ブレア前英首相はウォレン師に対し、「長期的に見て最も重要な課題は信仰に関する問題であると信じている」と述べた。グローバリゼーションに伴い、さまざまな文化的背景の異なる人々が否が応でも共に過ごさざるを得なくなる社会において、鍵となる問題は「我々がどのように共通の理解を共有し得るかである」という。
ブレア前首相は「信仰は自分よりもさらに重要なものがあるということを理解することだ。この考え方は、世界をより良くしていく働きにおいて重要な原則となる。もし人々が他者の信仰による行動を見るなら、他者を進んで支援しようと思うようになる。このような考え方・行動の仕方はグローバリゼーションをより容易にさせる。もし信仰というものが人々のものの考え方において主要な役割を果たさなくなるとすれば、無価値で信条もなく、確信もないグローバリゼーションが進むだろう」と述べた。
ブレア前首相は現在米国、国連、欧州連合およびロシアからなるカルテットの特使として中東和平の活動を行っており、「世界は異なる信仰を持つ人々が手を伸ばし合い、自身の信仰よりもむしろそれとは異なる他者の信仰により理解を示していくことで成り立っていくべきだ。
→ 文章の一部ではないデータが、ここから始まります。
(* ===== verification/ReadCache.v ===== *)
(** * Reading attributes from the polling (src/src/server/device_3.cpp, device_4.cpp, device_5.cpp)

  [Device_3Impl::read_attributes_from_cache], which answers with the last values the
  polling has stored, and [read_attributes_3], [_4] and [_5], the requests of the clients:
  the source of the values is the device, the polling, or the polling and then the device
  for what the polling does not have.  A polled value is a record of [PollRing]; its name,
  format and type, which are those of the attribute, are not part of it.  The black box,
  the monitors and the source kept for the forwarded attributes are not modelled here. *)
From stdpp Require Import sorting.
From S2P Require Import Prelude StateExn PollRing AttrHistory PollObj CppString Number Attribute DevState WAttribute WriteAttrs ReadAttrs.
Local Open Scope string_scope.
Local Open Scope list_scope.
Local Open Scope Z_scope.
Implicit Types s : RDev.
Implicit Types v : NetValue.

Definition ori : string := "Device_3Impl::read_attributes_from_cache".
(** [TG_strcasecmp(a, b) == 0]. *)
Definition same_nm (a b : string) : bool := bool_decide (tolower a = tolower b).

Section Cache.
Context {Any : Type}.
(** The version of the client and of the device, the date of the clock of the polling, and
    the poll list of the device. *)
Context (idl : Idl) (vers clock : Z) (poll_list : list (PollObj Any WElt)) (names : list string).

(** ** The polled value of an attribute *)

(** The member of the ring the device stores into, and the one read for the client. *)
Definition device_value (r : PollRing Any WElt) : outcome (AttributeValue WElt) :=
  if 5 <=? vers then get_last_attr_value_5 r
  else if vers =? 4 then get_last_attr_value_4 r
  else get_last_attr_value_3 r.
Definition client_value (r : PollRing Any WElt) : outcome (AttributeValue WElt) :=
  match idl with
  | Data5 => get_last_attr_value_5 r
  | Data4 => if 5 <=? vers then get_last_attr_value_5 r else get_last_attr_value_4 r
  | Data3 => device_value r
  end.
Definition pair_of (d : AttributeDim) : Z * Z := (dim_x d, dim_y d).
(** [init_polled_out_data]. *)
Definition init_polled_out_data (a : Attribute) (av : AttributeValue WElt) v : NetValue :=
  set_net_head (name (info a)) (PollRing.av_quality av) (PollRing.av_time av) (pair_of (PollRing.av_r_dim av)) (pair_of (PollRing.av_w_dim av)) v.
(** [polled_data_into_net_object]: a state is only copied from a union that holds one. *)
Definition polled_encoded_error (nm : string) : DevErrorList :=
  [mkDevError "API_NotSupportedFeature" ERR
     ("Data type for attribute " +:+ nm +:+ " is DEV_ENCODED. It's not possible to retrieve this data type through the interface you are using (IDL V3)")
     "DeviceImpl::polled_data_into_net_object"].
Definition polled_data_into_net_object (nm : string) (a : Attribute) (av : AttributeValue WElt) v : NetValue :=
  if bool_decide (data_type (info a) = DEV_ENCODED) && bool_decide (idl = Data3)
  then error_from_devfailed idl (polled_encoded_error nm) nm v
  else if bool_decide (data_type (info a) = DEV_STATE) &&
          negb (bool_decide (union_d (PollRing.av_value av) = DEVICE_STATE) || bool_decide (union_d (PollRing.av_value av) = ATT_STATE)) then v
  else set_net_data (PolledData (PollRing.av_value av)) v.
Definition polled_answer (nm : string) (a : Attribute) (r : PollRing Any WElt) v : outcome NetValue :=
  x ← device_value r;
  y ← client_value r;
  let v := if bool_decide (PollRing.av_quality x = ATTR_INVALID) then v else polled_data_into_net_object nm a y v in
  Ok (with_format idl (data_format (info a)) (data_type (info a)) (init_polled_out_data a y v)).

(** ** [read_attributes_from_cache] *)

Definition cache_error (reas mess nm : string) : NetValue → NetValue := one_error idl reas ori mess nm.
Definition no_data (nm : string) : NetValue → NetValue := cache_error "API_NoDataYet" ("No data available in cache for attribute " +:+ nm) nm.
Definition too_old (o : PollObj Any WElt) : SM RDev bool :=
  if po_upd o =? 0 then mret false
  else last ← lift (get_last_insert_date (po_ring o)); mret (get_authorized_delta o <? clock - last).

(** The names the device does not poll (under any type of object). *)
Definition check_name (p : nat * string) : SM RDev (list nat) :=
  let '(i, nm) := p in
  r ← attempt (att_index nm);
  match r with
  | inr _ => mret (if existsb (λ o, same_nm (po_name o) nm) poll_list then [] else [i])
  | inl l => put_back i (error_from_devfailed idl l nm);; mret []
  end.
Fixpoint check_names (l : list (nat * string)) : SM RDev (list nat) :=
  match l with [] => mret [] | p :: l => a ← check_name p; b ← check_names l; mret (a ++ b) end.

(** A name that is not polled and has no polling period; whether it is one. *)
Definition not_polled_one (i : nat) : SM RDev bool :=
  nm ← lift (deref (names !! i));
  j ← att_index nm;
  x ← attr_at j;
  if poll_period (info (att_of x)) =? 0 then
    put_back i (cache_error "API_AttrNotPolled" ("Attribute " +:+ att_name x +:+ " not polled") (att_name x));; mret true
  else mret false.
Fixpoint count_not_polled (l : list nat) : SM RDev nat :=
  match l with
  | [] => mret 0%nat
  | i :: l => b ← not_polled_one i; n ← count_not_polled l; mret (if (b : bool) then S n else n)
  end.

(** A name whose answer has no error so far. *)
Definition is_polled_attr (nm : string) (o : PollObj Any WElt) : bool := bool_decide (po_type o = POLL_ATTR) && same_nm (po_name o) nm.
Definition cache_one (p : nat * string) : SM RDev unit :=
  let '(i, nm) := p in
  s ← get;
  v ← lift (deref (back s !! i));
  if negb (bool_decide (net_errs v = [])) then mret tt
  else
    match List.find (is_polled_attr nm) poll_list with
    | None => put_back i (λ v, (if bool_decide (idl = Data3) then id else set_net_format FMT_UNKNOWN) (no_data nm v))
    | Some o =>
        if is_empty (po_ring o) then put_back i (no_data nm)
        else
          old ← too_old o;
          if (old : bool) then
            put_back i (cache_error "API_NotUpdatedAnyMore" ("Data in cache for attribute " +:+ nm +:+ " not updated any more") nm)
          else
            j ← att_index nm;
            x ← attr_at j;
            r ← attempt (lift (polled_answer nm (att_of x) (po_ring o) v));
            match r with
            | inr v => put_back i (λ _, v)
            | inl l => put_back i (error_from_devfailed idl l nm)
            end
    end.

Definition read_attributes_from_cache : SM RDev unit :=
  let l := imap pair names in
  non_polled ← check_names l;
  not_polled_attr ← (if negb (bool_decide (non_polled = [])) then count_not_polled non_polled else mret 0%nat : SM RDev nat);
  if negb (bool_decide (non_polled = [])) && (not_polled_attr =? length names)%nat then mret tt
  else for_list cache_one l.
End Cache.

(** ** The requests of the clients *)

Inductive DevSource := DEV | CACHE | CACHE_DEV.
Definition AllAttr : string := "All attributes".

Section Request.
Context {Any : Type}.
Context (idl : Idl) (vers clock : Z) (now : TimeVal) (now_ns : Z)
  (hook : SM DevSt unit) (is_allowed : nat → outcome bool) (read_attr_hardware : list nat → outcome unit)
  (read : nat → Attribute → option UserRead)
  (kernel_state user_state : SM DevSt DevState) (kernel_status user_status : SM DevSt string)
  (poll_list : list (PollObj Any WElt)).
(** Whether the device has forwarded attributes; the new elements of a list of answers. *)
Context (with_fwd_att : bool) (blank : NetValue).

Definition polled_attrs : list (string * Z) := omap (λ o, if bool_decide (po_type o = POLL_ATTR) then Some (po_name o, po_upd o) else None) poll_list.
Definition from_device (names : list string) (second_try : option (list nat)) : SM RDev unit :=
  read_attributes_no_except idl now now_ns hook is_allowed read_attr_hardware read kernel_state user_state kernel_status user_status
    polled_attrs names second_try.
Definition from_cache (names : list string) : SM RDev unit := read_attributes_from_cache idl vers clock poll_list names.

Definition real_names (names : list string) : SM RDev (list string) :=
  s ← get; mret (if bool_decide (names = [AllAttr]) then att_name <$> r_atts s else names).

(** The names of the local and of the forwarded attributes: each sequence keeps its last
    name only; the indexes of the forwarded ones. *)
Fixpoint split_fwd (l : list (nat * string)) : SM RDev (list string * list string * list nat) :=
  match l with
  | [] => mret ([], [], [])
  | (i, nm) :: l =>
      j ← att_index nm;
      x ← attr_at j;
      '(local, fwd, idx) ← split_fwd l;
      mret (if is_fwd_att (info (att_of x)) then (local, if bool_decide (fwd = []) then [nm] else fwd, i :: idx)
            else (if bool_decide (local = []) then [nm] else local, fwd, idx))
  end.
Definition read_cache (names : list string) : SM RDev unit :=
  '(local, fwd, idx) ← (if with_fwd_att && negb (bool_decide (idl = Data3)) then split_fwd (imap pair names) else mret ([], [], []));
  if bool_decide (idx = []) then from_cache names
  else from_cache local;; from_device fwd (Some idx).

(** The errors for which the device is asked. *)
Definition unavailable (l : DevErrorList) : bool :=
  match last l with
  | Some e =>
      bool_decide (reason e ∈ ["API_AttrNotPolled"; "API_NoDataYet"; "API_NotUpdatedAnyMore"]) ||
      bool_decide (origin e = "DServer::add_obj_polling")
  | None => false
  end.
Fixpoint for_device (l : list (nat * string)) : SM RDev (list (nat * string)) :=
  match l with
  | [] => mret []
  | (i, nm) :: l =>
      s ← get;
      v ← lift (deref (back s !! i));
      if unavailable (net_errs v) then
        put_back i (set_net_errs []);; l ← for_device l; mret ((i, nm) :: l)
      else for_device l
  end.
Definition read_cache_device (names : list string) : SM RDev unit :=
  from_cache names;;
  l ← for_device (imap pair names);
  when_ (negb (bool_decide (l = []))) (from_device (snd <$> l) (Some (fst <$> l))).

Definition read_attributes (names : list string) (source : DevSource) : SM RDev (list NetValue) :=
  names ← real_names names;
  modify (set_back (replicate (length names) blank));;
  (match source with
   | DEV => from_device names None
   | CACHE => read_cache names
   | CACHE_DEV => read_cache_device names
   end);;
  s ← get; mret (back s).
End Request.
Definition read_attributes_3 {Any} := @read_attributes Any Data3.
Definition read_attributes_4 {Any} := @read_attributes Any Data4.
Definition read_attributes_5 {Any} := @read_attributes Any Data5.

(** ** The names of a request (src/src/client/devapi_base.cpp)

  [DeviceProxy::same_att_name], which refuses a request that has several times the same
  attribute.  A client that goes through it sends the server names that are different, as
  the properties of the requests assume. *)
Local Open Scope string_scope.
Local Open Scope list_scope.

(** The number of groups of equal neighbours ([unique]), and one of each pair of equal
    neighbours. *)
Fixpoint unique_len (l : list string) : nat :=
  match l with
  | [] => 0
  | a :: r => match r with [] => 1 | b :: _ => (if bool_decide (a = b) then 0 else 1) + unique_len r end
  end.
Fixpoint doubles (l : list string) : list string :=
  match l with
  | [] => []
  | a :: r => match r with [] => [] | b :: _ => (if bool_decide (a = b) then [a] else []) ++ doubles r end
  end.
(** [ctr] doubles are already in the text; the last of [n] has no separator. *)
Fixpoint doubles_text (n ctr : nat) (l : list string) : string :=
  match l with
  | [] => ""
  | a :: r => a +:+ (if (S ctr <? n)%nat then ", " else "") +:+ doubles_text n (S ctr) r
  end.
Definition same_att_name (attr_list : list string) (met_name : string) : outcome unit :=
  if (1 <? length attr_list)%nat then
    let same_att := merge_sort (≤)%string (tolower <$> attr_list) in
    let duplicate_att := (length attr_list - unique_len same_att)%nat in
    if (duplicate_att =? 0)%nat then Ok tt
    else throw_exception "API_AttributeFailed"
           ("Several times the same attribute in required attributes list: " +:+ doubles_text duplicate_att 0 (doubles same_att)) met_name
  else Ok tt.

(** ** The accepted requests *)

Lemma unique_doubles l : (unique_len l + length (doubles l) = length l)%nat.
Proof.
  induction l as [|a [|b r] IH]; [done|done|]. cbn [unique_len doubles] in *.
  rewrite length_app. case_bool_decide; simpl in *; lia.
Qed.
Lemma sorted_doubles l : StronglySorted (≤)%string l → doubles l = [] ↔ NoDup l.
Proof.
  induction l as [|a [|b r] IH]; intros Hs.
  - split; [constructor|done].
  - split; [intros _; apply NoDup_singleton|done].
  - apply StronglySorted_cons in Hs as [Ha Hs]. specialize (IH Hs). rewrite NoDup_cons, <-IH.
    cbn [doubles]. case_bool_decide as Hab.
    + split; [done|]. intros [Hn _]. destruct Hn. subst. by left.
    + cbn [app]. split; [|by intros [_ H]]. intros Hd. split; [|done]. intros [->|Hin]%elem_of_cons; [done|].
      apply StronglySorted_cons in Hs as [Hb _]. apply Forall_cons in Ha as [Hab' _].
      rewrite Forall_forall in Hb. apply Hab. apply (anti_symm (≤)%string); [done|]. by apply Hb.
Qed.

(** the names a client may ask for.  The check accepts a list of names exactly when they
    are different, letter case apart, which is what the server needs: with the mutexes of the
    attributes, a name that is twice in a request blocks it. *)
Theorem same_att_name_spec attr_list met_name :
  same_att_name attr_list met_name = Ok tt ↔ NoDup (tolower <$> attr_list).
Proof.
  unfold same_att_name. destruct (Nat.ltb_spec 1 (length attr_list)) as [Hl|Hl].
  2: { split; [intros _|done]. destruct attr_list as [|a [|b r]]; [constructor|apply NoDup_singleton|simpl in Hl; lia]. }
  set (l := merge_sort _ _). assert (l ≡ₚ tolower <$> attr_list) as Hp by apply merge_sort_Permutation.
  assert (StronglySorted (≤)%string l) as Hs by (apply (StronglySorted_merge_sort _)).
  rewrite <-Hp, <-(sorted_doubles l Hs). pose proof (unique_doubles l) as Hu.
  assert (length l = length attr_list) as Hlen by (by rewrite Hp, length_fmap).
  destruct (Nat.eqb_spec (length attr_list - unique_len l) 0) as [E|E].
  - split; [intros _|done]. apply length_zero_iff_nil. lia.
  - split; [done|]. intros H. rewrite H in Hu. simpl in Hu. lia.
Qed.
Example refused_names :
  same_att_name ["speed"; "Current"; "SPEED"; "power"; "current"] "m" =
    throw_exception "API_AttributeFailed" "Several times the same attribute in required attributes list: current, speed" "m".
Proof. vm_compute. reflexivity. Qed.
この世界において信仰はさらなる未来の前進のための一部であり、過去の遺物ではない」と述べた。
ウォレン師は人々は異なる信仰をもつ人々に対しただ寛容であるだけではなく、そのような他者を敬意をもって扱わねばならないとし「異なる信仰者の間での対話というものは、自身の信仰を他者の信仰のために妥協させることを意味するものではなく、それぞれの信仰をより他者に理解できるように説明することである」と述べた。
ウォレン師は米国で2001年9月11日に生じた前代未聞のテロ事件において、ブレア前英首相に対し「悪を前にして、見物人は加害者と同程度に善とはみなされないものである。米国民を代表してあなたのリーダーシップに感謝する」と述べた。
ブレア元英首相は9.11事件が生じた当時、英国が米国を緊急支援する決断をした際に、英国内でブレア元英首相の決断を疑問に思う人々がいたことを証した。しかしブレア元首相はテロ行為に対する米国支援は、ただ単に米国を支援するという意味だけではなく、信条のシステムを擁護するという広い意味も込められていたと説明、「9.11事件はただの米国に対する攻撃ではなく、私たちの信じる信条のシステムに対する攻撃だった。『(ブレア首相は)なぜそんなに米国びいきなのか?』と疑問に思う人も確かに存在した。しかしそのような時私は決まって『これは米国のための支援ではない。我々の国のための支援である』と答えた。当時米国と肩を並べていなければ、私たちは私たちの価値観に対する確信が示せなかっただろう。あのテロ事件では私たちの『価値観』が攻撃されていたのだ」と述べた。
中東和平に関してブレア前首相は、中東の人々は民主主義を勝ち取りたいと切望しているが、現実に民主主義が広まるには難題が残っていると述べた。民主主義はただ4年に一度国民が投票することができるというシステムであるだけでなく、「投票権というものは他者の自由を導くべきものでなければならない」と述べた。さらに、「ある国が混乱し、組織が乱れるとき、イスラム教過激派は非常に組織化するようになる。だからこそ私たちは人々の影に立ち、後方からこれらの人々を支援していく必要がある。彼らがシステムを作り上げ、構造的変化を遂げる手伝いをしなければならない」と述べ、現在の反政府デモの状況に警告を与えた。
ブレア前首相はトニー・ブレア・フェイス・ファウンデーションを設立しており、主要な信仰間での他者の尊重と相互理解を深める活動を行っている。さらに同氏は良き指導者となるための思想について分かち合う機会をもっている。ブレア前首相は「リーダーシップとは普通の人間としての在り方を示すのではない。責任のすべてが流れ込んでくる立場にあって、恐れや自身に対する疑い、すべての間違った方向へ進むかもしれない事柄をさしおいて、その責任を自ら負って進んでいかなければならない。偉大なる指導者とはとても謙遜であり、自身の弱さを良く知っているものだ」と述べた。